[Opening Data section]

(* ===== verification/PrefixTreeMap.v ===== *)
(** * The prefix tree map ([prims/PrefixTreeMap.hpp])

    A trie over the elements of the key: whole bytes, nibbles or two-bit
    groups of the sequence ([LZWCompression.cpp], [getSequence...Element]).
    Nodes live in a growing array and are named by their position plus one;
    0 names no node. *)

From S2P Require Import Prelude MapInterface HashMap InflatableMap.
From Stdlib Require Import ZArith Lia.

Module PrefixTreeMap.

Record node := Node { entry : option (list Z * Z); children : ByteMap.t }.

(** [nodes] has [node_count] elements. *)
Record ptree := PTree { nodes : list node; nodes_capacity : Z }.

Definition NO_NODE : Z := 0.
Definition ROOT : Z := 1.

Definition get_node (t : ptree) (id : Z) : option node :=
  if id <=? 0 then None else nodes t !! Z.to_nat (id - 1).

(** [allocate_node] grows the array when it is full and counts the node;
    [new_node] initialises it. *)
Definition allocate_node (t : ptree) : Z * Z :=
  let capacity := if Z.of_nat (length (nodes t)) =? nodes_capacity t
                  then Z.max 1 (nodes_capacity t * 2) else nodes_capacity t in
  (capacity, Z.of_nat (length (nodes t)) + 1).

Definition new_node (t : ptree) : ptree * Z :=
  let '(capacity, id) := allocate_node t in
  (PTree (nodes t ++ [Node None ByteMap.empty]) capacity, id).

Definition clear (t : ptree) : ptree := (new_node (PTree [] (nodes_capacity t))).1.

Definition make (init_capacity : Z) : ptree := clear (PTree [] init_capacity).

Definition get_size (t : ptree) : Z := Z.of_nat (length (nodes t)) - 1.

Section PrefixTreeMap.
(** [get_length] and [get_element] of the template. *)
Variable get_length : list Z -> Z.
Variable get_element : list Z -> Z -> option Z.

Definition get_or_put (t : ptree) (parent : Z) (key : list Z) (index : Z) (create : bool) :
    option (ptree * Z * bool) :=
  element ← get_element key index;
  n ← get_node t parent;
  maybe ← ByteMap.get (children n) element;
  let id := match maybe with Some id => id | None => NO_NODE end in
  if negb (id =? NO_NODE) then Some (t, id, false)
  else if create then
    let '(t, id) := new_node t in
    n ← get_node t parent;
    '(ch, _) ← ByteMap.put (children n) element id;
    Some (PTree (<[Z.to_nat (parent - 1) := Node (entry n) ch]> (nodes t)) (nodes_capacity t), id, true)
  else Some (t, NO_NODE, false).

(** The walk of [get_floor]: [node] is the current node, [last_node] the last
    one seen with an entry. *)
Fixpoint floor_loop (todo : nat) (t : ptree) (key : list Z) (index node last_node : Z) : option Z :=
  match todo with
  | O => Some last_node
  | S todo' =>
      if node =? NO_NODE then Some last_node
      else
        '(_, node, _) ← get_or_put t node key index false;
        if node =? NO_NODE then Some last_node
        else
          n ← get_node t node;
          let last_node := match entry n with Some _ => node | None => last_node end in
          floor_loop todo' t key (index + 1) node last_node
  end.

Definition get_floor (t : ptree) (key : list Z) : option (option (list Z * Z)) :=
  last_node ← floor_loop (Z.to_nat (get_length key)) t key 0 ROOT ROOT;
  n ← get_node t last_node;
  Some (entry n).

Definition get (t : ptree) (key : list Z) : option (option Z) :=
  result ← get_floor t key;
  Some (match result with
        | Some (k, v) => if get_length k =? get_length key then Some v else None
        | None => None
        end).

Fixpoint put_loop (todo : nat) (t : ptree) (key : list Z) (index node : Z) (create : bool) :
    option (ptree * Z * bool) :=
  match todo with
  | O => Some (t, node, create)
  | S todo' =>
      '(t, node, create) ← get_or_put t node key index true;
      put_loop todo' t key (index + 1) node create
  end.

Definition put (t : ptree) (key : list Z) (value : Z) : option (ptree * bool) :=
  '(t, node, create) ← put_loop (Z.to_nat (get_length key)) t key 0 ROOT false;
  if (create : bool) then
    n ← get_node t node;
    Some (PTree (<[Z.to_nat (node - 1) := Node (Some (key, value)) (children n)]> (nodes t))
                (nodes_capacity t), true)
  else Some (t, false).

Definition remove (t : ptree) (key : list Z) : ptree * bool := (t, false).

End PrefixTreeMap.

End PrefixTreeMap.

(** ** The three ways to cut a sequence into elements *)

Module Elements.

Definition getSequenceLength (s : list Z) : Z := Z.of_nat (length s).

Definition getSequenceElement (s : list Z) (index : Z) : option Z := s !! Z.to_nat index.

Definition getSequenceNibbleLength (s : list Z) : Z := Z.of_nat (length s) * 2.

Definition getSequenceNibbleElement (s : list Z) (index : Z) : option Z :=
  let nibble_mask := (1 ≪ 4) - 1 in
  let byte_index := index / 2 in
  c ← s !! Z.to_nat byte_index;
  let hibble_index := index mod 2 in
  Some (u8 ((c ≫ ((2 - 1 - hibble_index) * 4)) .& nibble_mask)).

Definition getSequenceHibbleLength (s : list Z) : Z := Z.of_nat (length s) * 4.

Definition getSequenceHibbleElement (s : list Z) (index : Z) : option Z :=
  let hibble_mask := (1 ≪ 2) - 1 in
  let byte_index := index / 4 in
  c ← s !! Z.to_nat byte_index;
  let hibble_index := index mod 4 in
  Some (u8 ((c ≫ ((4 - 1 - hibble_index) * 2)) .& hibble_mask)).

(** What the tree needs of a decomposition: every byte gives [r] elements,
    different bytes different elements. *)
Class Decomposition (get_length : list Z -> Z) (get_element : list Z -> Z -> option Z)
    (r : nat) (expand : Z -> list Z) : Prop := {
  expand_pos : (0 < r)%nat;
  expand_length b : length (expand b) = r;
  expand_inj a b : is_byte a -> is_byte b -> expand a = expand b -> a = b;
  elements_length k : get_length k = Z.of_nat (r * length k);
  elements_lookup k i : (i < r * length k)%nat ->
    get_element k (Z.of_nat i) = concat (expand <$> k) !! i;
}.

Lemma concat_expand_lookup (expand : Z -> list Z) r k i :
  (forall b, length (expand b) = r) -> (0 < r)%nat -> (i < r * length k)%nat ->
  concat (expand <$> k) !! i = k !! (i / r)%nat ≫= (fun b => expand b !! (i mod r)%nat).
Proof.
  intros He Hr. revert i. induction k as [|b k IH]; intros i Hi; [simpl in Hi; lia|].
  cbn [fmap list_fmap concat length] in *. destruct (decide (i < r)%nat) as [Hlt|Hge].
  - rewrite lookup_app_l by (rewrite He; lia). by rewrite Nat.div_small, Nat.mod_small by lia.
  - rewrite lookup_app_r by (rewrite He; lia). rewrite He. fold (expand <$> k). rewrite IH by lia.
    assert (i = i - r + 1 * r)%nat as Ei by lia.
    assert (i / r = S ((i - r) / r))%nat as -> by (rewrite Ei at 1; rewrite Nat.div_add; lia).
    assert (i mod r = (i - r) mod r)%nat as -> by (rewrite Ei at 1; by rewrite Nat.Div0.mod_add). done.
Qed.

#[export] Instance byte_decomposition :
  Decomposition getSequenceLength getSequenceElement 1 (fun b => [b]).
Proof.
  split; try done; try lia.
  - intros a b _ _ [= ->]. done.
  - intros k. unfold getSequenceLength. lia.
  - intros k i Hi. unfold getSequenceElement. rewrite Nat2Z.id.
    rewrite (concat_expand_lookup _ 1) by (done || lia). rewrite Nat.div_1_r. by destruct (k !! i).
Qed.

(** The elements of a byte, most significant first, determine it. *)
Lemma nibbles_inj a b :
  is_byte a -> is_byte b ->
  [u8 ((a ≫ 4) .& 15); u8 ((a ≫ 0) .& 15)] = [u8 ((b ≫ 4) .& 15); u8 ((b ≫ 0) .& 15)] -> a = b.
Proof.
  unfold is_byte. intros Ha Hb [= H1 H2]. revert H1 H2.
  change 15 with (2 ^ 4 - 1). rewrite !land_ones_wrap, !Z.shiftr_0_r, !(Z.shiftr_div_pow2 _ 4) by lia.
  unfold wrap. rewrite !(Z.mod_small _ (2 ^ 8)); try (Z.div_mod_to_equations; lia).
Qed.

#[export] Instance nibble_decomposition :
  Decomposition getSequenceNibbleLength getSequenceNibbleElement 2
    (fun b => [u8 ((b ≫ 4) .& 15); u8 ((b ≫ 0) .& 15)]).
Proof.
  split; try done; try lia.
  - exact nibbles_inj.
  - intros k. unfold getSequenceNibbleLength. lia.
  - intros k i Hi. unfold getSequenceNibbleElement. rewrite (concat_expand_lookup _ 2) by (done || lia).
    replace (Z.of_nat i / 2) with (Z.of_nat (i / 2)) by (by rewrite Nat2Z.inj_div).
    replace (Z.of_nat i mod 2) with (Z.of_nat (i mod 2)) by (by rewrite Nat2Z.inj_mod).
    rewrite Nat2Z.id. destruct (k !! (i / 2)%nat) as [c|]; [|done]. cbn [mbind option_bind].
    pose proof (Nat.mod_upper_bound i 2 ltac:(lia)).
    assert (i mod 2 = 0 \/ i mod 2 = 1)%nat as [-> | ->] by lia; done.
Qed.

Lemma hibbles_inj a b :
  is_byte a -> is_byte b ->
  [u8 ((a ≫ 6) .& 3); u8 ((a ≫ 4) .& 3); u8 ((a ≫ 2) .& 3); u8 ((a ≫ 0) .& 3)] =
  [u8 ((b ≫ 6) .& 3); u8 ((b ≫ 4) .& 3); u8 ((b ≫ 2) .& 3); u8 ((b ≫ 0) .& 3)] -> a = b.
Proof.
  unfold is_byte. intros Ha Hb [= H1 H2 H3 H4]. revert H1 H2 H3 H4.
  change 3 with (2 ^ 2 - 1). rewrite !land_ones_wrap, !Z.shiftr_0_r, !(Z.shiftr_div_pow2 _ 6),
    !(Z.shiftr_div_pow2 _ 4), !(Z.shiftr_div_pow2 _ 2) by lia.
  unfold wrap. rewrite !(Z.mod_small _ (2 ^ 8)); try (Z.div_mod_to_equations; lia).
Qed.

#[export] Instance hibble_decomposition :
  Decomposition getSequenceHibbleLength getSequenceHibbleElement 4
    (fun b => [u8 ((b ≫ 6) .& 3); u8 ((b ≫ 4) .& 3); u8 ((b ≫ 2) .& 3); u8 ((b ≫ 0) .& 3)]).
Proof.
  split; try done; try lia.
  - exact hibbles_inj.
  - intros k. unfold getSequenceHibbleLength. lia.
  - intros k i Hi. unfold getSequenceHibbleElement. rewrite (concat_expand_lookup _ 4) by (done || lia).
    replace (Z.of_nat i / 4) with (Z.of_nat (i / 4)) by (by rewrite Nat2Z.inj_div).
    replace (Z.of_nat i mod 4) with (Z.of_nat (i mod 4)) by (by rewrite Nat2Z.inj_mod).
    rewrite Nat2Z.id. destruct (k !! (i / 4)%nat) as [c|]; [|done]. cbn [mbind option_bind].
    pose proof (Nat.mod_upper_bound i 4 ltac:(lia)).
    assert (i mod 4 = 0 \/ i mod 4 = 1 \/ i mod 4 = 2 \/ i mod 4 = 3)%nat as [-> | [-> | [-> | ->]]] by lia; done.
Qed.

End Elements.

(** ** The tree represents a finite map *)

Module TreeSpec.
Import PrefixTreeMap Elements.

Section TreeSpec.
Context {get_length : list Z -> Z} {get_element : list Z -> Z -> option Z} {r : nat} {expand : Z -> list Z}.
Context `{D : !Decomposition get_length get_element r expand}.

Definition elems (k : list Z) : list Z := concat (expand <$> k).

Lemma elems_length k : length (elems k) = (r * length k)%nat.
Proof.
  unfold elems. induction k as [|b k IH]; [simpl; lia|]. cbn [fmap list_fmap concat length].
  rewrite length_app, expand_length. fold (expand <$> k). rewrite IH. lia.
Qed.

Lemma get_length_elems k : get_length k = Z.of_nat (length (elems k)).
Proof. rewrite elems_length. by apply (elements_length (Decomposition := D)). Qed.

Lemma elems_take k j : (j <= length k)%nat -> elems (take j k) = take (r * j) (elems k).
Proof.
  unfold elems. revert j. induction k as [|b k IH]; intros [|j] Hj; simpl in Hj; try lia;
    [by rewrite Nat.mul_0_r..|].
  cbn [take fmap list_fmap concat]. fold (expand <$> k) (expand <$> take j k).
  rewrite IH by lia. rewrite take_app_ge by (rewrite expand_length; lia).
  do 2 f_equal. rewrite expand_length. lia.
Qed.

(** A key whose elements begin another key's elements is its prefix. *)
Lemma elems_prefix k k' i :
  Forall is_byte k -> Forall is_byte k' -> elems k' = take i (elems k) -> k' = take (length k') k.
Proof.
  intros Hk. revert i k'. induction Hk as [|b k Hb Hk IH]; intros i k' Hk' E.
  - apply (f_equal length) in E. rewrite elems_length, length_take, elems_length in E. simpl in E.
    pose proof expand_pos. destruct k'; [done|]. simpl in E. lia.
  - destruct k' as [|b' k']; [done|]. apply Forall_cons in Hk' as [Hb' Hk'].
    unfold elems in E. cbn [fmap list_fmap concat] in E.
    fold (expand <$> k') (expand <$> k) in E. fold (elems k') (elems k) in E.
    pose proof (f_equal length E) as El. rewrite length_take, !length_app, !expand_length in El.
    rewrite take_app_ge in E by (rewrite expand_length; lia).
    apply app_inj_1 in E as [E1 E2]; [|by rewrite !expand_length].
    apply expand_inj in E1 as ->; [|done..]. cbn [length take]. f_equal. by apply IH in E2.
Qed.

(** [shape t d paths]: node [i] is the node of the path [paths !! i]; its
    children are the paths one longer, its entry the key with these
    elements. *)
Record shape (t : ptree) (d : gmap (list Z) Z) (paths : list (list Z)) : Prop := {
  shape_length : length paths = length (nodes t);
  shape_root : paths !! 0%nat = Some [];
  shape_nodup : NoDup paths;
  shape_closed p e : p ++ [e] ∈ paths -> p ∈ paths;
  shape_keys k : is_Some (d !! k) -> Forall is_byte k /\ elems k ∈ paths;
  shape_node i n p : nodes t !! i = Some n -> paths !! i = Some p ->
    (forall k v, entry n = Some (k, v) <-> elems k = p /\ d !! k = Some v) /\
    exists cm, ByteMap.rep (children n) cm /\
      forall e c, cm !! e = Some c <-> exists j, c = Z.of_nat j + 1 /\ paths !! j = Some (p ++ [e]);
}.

[Closing Data section]

_Assignment_
In the entries above, restate word for word the lines between the one holding "Section TreeSpec." and the one holding "Lemma elems_prefix k", inclusive, and nothing besides.

_Output_
Section TreeSpec.
Context {get_length : list Z -> Z} {get_element : list Z -> Z -> option Z} {r : nat} {expand : Z -> list Z}.
Context `{D : !Decomposition get_length get_element r expand}.

Definition elems (k : list Z) : list Z := concat (expand <$> k).

Lemma elems_length k : length (elems k) = (r * length k)%nat.
Proof.
  unfold elems. induction k as [|b k IH]; [simpl; lia|]. cbn [fmap list_fmap concat length].
  rewrite length_app, expand_length. fold (expand <$> k). rewrite IH. lia.
Qed.

Lemma get_length_elems k : get_length k = Z.of_nat (length (elems k)).
Proof. rewrite elems_length. by apply (elements_length (Decomposition := D)). Qed.

Lemma elems_take k j : (j <= length k)%nat -> elems (take j k) = take (r * j) (elems k).
Proof.
  unfold elems. revert j. induction k as [|b k IH]; intros [|j] Hj; simpl in Hj; try lia;
    [by rewrite Nat.mul_0_r..|].
  cbn [take fmap list_fmap concat]. fold (expand <$> k) (expand <$> take j k).
  rewrite IH by lia. rewrite take_app_ge by (rewrite expand_length; lia).
  do 2 f_equal. rewrite expand_length. lia.
Qed.

(** A key whose elements begin another key's elements is its prefix. *)
Lemma elems_prefix k k' i :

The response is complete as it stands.